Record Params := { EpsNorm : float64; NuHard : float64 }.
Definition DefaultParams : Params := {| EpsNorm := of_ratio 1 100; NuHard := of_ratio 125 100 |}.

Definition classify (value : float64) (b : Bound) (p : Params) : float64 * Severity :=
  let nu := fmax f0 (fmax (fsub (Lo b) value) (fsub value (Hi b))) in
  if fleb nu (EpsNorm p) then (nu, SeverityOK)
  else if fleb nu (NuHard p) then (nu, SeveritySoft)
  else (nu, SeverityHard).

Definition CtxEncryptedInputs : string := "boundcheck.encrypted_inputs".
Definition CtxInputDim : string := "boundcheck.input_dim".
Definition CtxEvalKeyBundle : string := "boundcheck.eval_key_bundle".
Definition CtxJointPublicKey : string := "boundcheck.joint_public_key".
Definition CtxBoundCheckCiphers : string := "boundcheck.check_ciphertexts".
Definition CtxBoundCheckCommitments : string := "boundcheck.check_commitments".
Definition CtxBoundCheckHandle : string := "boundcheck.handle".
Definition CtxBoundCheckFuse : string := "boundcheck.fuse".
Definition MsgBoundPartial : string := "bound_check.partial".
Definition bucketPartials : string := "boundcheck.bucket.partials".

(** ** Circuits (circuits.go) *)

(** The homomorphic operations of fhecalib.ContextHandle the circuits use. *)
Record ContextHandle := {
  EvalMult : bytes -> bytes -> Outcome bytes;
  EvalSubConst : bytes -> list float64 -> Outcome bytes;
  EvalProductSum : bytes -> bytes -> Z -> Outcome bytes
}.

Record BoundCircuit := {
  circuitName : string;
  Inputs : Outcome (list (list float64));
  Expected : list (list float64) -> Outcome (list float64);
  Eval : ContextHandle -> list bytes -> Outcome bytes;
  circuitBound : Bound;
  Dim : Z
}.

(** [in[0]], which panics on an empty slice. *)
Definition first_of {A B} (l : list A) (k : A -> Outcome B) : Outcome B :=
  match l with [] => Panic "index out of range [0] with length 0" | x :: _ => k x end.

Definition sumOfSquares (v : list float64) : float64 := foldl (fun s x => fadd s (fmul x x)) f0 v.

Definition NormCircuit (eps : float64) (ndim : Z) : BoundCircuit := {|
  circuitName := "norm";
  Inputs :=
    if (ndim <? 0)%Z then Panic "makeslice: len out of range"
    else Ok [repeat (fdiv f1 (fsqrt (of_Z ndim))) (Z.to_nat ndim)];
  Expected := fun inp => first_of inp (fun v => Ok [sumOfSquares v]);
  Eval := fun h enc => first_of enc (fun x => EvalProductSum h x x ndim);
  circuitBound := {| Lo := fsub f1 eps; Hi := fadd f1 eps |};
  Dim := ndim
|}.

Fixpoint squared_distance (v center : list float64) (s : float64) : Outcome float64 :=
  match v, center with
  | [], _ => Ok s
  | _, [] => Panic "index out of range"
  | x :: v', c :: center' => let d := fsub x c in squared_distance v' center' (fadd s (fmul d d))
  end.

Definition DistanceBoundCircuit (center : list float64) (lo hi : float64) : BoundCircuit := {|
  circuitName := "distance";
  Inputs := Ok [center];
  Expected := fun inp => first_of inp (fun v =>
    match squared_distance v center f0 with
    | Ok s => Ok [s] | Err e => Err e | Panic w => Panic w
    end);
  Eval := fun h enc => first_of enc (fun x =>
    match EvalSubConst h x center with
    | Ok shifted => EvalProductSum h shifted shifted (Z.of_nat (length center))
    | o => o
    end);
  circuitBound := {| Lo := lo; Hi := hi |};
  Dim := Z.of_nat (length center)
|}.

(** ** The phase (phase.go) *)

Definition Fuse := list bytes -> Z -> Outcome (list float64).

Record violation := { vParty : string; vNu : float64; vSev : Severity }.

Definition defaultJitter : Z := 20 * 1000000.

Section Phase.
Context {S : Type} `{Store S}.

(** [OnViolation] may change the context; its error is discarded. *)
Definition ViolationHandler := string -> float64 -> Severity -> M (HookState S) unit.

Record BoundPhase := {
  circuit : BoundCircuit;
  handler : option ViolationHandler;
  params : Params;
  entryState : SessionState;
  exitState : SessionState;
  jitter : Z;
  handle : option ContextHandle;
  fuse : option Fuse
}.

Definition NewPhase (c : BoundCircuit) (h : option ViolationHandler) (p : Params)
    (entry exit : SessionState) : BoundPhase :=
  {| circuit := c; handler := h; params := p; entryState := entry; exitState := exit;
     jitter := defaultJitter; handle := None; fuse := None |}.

§ **Your objective**
Copy the records above exactly, please, but only from the first line through the line containing "else (nu, SeverityHard).".

§ **Response area**
Record Params := { EpsNorm : float64; NuHard : float64 }.
Definition DefaultParams : Params := {| EpsNorm := of_ratio 1 100; NuHard := of_ratio 125 100 |}.

Definition classify (value : float64) (b : Bound) (p : Params) : float64 * Severity :=
  let nu := fmax f0 (fmax (fsub (Lo b) value) (fsub value (Hi b))) in
  if fleb nu (EpsNorm p) then (nu, SeverityOK)
  else if fleb nu (NuHard p) then (nu, SeveritySoft)
  else (nu, SeverityHard).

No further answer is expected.